Where the material below has a line containing "on_ticks ticks ;;*", start repeating exactly, and keep going through the line containing "Definition init_local : M", with no other lines.

### Excerpted data:
_ _ _
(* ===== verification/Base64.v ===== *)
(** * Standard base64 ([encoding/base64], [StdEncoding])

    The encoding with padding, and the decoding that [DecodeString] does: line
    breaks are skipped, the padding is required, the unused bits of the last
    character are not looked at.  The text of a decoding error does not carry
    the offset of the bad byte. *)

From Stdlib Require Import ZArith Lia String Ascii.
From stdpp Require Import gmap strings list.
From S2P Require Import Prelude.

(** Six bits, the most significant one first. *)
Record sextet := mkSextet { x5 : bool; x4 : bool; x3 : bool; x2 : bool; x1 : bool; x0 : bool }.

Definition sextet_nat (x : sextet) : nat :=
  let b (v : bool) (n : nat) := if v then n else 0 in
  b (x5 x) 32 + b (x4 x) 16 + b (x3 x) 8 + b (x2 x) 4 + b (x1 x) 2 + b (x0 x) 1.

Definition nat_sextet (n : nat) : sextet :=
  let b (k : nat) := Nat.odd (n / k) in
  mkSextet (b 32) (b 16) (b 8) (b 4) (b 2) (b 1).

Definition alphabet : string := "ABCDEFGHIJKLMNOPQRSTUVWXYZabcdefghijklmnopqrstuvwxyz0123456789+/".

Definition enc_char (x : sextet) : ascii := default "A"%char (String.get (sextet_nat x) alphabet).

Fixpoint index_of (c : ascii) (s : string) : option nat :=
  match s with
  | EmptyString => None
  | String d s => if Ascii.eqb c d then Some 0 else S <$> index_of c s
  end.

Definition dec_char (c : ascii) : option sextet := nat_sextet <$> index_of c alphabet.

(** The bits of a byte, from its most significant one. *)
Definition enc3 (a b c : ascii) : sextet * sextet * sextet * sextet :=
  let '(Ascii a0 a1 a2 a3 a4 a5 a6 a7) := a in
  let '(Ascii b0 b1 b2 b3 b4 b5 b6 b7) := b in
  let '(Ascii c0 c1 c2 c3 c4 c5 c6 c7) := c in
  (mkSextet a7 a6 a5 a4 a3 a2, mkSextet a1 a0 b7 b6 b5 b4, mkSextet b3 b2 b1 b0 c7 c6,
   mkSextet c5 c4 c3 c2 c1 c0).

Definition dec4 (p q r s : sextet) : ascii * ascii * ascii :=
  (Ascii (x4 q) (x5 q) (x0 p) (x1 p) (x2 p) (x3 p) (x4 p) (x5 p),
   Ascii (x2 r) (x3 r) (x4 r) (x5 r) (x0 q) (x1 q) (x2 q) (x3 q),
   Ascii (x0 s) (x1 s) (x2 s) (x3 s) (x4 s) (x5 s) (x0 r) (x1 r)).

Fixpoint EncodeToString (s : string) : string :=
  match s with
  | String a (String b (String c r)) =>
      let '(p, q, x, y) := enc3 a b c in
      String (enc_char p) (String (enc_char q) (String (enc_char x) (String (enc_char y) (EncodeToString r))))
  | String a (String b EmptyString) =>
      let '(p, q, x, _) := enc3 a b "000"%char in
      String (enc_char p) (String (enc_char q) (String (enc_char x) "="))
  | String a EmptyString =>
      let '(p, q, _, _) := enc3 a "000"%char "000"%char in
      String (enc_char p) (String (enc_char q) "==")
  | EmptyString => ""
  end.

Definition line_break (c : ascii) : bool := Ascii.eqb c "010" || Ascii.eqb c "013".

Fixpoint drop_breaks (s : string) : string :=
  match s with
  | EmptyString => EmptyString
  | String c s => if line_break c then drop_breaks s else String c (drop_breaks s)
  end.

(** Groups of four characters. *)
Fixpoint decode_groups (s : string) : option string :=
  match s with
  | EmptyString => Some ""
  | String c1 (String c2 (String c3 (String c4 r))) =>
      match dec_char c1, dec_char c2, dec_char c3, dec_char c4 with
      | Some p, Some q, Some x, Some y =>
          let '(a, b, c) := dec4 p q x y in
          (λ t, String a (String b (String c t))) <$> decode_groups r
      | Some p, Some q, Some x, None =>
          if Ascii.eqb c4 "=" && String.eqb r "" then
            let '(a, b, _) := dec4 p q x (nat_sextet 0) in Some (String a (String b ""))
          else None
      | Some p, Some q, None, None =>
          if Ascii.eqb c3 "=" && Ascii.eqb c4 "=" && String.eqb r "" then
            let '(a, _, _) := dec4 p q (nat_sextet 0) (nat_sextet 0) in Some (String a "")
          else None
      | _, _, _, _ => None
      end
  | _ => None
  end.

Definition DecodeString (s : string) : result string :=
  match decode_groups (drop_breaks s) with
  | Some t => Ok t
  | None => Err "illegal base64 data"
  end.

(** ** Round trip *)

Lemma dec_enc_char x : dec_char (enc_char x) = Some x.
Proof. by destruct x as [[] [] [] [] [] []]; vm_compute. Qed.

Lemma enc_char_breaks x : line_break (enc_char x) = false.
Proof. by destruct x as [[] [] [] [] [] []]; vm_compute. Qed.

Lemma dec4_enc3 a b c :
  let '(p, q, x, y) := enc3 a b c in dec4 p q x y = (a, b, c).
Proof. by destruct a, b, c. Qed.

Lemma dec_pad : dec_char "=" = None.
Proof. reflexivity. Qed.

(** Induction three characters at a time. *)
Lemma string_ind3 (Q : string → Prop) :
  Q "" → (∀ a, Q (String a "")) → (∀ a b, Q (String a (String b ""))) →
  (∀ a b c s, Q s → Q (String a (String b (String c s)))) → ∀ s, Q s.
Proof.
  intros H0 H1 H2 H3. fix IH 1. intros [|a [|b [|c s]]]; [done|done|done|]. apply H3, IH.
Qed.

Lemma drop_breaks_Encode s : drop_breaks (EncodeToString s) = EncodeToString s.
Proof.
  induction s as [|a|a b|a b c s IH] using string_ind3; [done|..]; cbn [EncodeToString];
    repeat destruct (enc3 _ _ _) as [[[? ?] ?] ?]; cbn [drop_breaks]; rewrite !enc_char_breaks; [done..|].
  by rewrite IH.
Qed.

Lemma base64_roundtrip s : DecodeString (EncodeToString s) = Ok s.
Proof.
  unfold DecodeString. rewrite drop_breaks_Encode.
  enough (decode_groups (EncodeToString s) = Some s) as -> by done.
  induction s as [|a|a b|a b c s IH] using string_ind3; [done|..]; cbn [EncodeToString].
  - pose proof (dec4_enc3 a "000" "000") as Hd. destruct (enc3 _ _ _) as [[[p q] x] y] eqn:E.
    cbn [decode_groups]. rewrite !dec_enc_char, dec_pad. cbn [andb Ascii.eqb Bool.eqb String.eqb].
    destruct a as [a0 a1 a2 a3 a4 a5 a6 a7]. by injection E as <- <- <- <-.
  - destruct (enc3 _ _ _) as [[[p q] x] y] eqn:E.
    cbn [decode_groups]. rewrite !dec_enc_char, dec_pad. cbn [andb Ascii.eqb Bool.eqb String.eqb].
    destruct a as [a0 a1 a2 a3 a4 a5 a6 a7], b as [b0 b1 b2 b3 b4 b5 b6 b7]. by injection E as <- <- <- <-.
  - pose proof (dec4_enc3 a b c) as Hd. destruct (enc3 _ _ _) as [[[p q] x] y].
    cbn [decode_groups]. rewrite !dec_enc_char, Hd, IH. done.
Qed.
_ _ _
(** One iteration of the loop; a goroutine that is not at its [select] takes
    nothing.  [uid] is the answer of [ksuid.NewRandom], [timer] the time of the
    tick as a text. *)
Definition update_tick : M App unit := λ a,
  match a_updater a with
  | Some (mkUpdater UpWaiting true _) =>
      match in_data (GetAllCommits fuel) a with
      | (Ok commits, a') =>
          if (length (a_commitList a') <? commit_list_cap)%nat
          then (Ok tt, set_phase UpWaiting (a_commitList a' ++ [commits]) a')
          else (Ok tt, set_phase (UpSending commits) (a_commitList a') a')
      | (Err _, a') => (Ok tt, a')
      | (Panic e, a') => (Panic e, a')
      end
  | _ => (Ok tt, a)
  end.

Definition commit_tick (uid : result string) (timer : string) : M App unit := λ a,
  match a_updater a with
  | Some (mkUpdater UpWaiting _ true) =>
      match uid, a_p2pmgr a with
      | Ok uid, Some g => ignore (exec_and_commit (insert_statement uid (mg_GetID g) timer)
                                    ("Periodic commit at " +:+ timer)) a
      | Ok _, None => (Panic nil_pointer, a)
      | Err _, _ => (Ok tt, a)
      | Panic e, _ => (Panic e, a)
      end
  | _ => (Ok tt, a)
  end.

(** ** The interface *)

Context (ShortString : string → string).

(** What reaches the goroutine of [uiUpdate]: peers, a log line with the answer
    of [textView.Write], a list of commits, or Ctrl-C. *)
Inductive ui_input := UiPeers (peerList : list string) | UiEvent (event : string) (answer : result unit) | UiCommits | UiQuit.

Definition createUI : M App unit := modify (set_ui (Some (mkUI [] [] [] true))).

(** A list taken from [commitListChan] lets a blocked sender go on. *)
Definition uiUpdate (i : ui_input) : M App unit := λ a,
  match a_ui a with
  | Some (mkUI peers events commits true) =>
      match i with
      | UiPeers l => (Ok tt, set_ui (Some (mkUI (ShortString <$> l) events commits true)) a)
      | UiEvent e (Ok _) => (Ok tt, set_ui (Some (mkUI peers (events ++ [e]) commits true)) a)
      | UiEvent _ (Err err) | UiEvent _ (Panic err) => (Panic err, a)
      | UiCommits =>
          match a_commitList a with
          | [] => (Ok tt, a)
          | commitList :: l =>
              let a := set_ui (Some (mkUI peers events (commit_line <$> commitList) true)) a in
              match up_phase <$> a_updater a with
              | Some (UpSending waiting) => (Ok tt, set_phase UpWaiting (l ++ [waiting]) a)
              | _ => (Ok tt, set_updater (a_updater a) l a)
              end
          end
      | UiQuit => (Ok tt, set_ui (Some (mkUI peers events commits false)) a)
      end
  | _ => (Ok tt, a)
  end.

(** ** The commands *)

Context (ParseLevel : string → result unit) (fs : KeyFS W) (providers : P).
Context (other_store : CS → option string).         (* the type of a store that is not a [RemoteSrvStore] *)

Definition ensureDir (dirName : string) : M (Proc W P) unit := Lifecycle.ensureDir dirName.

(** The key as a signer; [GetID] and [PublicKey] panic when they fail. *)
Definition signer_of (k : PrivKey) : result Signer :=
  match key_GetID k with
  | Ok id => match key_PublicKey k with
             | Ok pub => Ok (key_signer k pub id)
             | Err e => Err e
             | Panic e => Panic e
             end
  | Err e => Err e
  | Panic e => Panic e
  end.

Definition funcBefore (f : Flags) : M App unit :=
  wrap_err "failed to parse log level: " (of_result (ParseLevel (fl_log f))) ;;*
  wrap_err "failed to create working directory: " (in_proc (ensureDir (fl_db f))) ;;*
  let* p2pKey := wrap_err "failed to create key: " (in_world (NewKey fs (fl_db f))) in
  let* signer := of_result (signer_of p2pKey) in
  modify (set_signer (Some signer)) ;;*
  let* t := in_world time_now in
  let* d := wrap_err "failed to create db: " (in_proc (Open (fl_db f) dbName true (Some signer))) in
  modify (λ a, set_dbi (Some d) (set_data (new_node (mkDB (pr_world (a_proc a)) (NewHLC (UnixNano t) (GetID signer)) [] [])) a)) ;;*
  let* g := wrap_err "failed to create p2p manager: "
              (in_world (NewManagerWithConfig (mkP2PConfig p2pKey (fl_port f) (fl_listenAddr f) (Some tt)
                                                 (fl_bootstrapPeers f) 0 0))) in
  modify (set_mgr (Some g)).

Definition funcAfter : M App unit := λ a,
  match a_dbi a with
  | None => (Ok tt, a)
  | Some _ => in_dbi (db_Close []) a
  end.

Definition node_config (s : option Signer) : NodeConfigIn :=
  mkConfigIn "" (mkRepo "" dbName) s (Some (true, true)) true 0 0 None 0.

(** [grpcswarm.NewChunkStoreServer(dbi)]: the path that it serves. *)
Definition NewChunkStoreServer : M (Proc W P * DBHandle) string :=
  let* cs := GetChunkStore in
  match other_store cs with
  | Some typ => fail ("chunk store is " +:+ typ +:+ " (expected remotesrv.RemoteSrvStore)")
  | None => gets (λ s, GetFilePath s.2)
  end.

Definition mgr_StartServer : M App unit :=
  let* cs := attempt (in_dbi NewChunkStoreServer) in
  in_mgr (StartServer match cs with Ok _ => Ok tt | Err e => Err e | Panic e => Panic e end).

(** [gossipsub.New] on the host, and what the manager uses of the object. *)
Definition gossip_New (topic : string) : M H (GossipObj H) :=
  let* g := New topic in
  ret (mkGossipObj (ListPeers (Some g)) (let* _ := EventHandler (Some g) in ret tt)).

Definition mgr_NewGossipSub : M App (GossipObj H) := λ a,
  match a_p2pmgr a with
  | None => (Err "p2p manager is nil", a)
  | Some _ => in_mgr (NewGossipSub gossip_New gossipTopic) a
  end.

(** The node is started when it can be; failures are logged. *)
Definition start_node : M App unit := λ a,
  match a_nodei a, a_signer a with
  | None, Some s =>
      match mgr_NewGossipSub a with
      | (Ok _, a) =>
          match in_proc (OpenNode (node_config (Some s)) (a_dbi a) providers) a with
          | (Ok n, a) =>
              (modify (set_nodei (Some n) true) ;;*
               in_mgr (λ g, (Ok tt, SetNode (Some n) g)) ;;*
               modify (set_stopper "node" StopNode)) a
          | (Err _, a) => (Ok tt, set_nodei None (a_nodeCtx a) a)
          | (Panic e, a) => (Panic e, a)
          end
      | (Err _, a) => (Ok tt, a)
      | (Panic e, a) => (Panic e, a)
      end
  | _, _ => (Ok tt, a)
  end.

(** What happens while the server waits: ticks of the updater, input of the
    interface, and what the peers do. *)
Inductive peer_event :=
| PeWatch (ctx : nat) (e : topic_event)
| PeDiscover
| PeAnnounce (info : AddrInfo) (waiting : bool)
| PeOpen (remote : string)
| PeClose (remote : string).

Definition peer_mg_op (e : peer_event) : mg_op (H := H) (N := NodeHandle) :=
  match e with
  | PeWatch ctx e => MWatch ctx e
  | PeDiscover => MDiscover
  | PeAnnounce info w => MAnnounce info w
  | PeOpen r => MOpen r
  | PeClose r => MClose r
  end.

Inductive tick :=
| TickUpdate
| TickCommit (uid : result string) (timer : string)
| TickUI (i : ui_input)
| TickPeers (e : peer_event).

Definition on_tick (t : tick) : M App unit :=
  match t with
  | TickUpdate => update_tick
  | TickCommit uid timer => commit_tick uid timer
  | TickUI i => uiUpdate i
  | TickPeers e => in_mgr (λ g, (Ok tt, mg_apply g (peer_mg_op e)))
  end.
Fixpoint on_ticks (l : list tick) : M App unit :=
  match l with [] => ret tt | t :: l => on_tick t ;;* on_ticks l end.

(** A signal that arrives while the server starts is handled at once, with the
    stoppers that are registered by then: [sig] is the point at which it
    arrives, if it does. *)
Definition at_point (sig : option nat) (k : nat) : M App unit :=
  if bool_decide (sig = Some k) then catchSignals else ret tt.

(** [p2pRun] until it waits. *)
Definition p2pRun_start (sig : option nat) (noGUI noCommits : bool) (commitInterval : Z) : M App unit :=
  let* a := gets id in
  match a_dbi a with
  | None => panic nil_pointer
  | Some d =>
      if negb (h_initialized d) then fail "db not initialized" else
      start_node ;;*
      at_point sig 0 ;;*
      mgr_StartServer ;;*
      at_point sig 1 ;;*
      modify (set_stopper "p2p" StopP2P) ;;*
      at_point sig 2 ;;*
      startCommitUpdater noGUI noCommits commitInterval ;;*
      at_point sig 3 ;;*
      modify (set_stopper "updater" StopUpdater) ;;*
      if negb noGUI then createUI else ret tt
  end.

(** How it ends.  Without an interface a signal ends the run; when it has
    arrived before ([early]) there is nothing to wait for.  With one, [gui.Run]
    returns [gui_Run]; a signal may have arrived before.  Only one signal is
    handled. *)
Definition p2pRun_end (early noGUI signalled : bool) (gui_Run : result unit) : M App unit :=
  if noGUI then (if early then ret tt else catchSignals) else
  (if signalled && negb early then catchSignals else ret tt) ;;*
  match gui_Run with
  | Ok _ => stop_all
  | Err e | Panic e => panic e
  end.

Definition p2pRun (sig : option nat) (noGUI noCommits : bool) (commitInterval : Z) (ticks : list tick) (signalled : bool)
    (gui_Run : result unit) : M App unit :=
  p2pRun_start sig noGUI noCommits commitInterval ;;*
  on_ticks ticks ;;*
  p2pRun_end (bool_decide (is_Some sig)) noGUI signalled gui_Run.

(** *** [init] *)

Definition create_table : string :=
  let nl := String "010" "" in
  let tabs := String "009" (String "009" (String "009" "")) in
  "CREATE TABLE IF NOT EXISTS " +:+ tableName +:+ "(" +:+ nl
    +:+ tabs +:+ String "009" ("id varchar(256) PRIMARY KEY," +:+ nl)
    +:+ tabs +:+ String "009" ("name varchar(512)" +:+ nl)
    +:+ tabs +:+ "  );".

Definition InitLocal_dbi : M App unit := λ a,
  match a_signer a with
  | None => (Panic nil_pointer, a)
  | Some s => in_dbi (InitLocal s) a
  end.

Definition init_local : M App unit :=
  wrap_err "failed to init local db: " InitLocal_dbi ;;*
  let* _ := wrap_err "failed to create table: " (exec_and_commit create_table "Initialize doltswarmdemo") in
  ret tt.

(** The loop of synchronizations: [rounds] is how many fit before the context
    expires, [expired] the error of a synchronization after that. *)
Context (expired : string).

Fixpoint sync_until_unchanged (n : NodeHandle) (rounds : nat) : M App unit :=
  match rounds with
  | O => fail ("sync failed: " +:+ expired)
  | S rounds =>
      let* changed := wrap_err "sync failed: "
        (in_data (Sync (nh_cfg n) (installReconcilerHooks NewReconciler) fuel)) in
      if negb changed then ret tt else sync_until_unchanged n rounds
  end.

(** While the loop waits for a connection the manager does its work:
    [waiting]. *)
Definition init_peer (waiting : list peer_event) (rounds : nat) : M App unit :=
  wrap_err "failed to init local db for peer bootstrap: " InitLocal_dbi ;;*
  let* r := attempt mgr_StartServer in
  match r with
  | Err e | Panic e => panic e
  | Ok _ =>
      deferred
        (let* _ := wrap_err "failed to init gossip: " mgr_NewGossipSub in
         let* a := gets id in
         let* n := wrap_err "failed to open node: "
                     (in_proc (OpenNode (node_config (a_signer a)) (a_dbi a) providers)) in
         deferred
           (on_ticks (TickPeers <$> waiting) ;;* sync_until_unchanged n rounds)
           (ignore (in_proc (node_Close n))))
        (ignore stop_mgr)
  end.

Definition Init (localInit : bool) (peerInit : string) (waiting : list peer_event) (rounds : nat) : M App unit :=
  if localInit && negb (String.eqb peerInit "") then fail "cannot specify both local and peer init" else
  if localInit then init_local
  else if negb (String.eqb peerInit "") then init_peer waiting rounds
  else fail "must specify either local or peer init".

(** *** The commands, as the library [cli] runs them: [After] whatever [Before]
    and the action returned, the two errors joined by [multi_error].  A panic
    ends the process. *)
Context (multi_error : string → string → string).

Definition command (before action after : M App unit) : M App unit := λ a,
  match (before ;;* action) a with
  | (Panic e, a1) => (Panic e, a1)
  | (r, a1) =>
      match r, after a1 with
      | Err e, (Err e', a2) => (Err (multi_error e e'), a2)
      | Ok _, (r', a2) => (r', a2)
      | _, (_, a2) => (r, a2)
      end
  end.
_ _ _
### Written solution:
  on_ticks ticks ;;*
  p2pRun_end (bool_decide (is_Some sig)) noGUI signalled gui_Run.

(** *** [init] *)

Definition create_table : string :=
  let nl := String "010" "" in
  let tabs := String "009" (String "009" (String "009" "")) in
  "CREATE TABLE IF NOT EXISTS " +:+ tableName +:+ "(" +:+ nl
    +:+ tabs +:+ String "009" ("id varchar(256) PRIMARY KEY," +:+ nl)
    +:+ tabs +:+ String "009" ("name varchar(512)" +:+ nl)
    +:+ tabs +:+ "  );".

Definition InitLocal_dbi : M App unit := λ a,
  match a_signer a with
  | None => (Panic nil_pointer, a)
  | Some s => in_dbi (InitLocal s) a
  end.

Definition init_local : M App unit :=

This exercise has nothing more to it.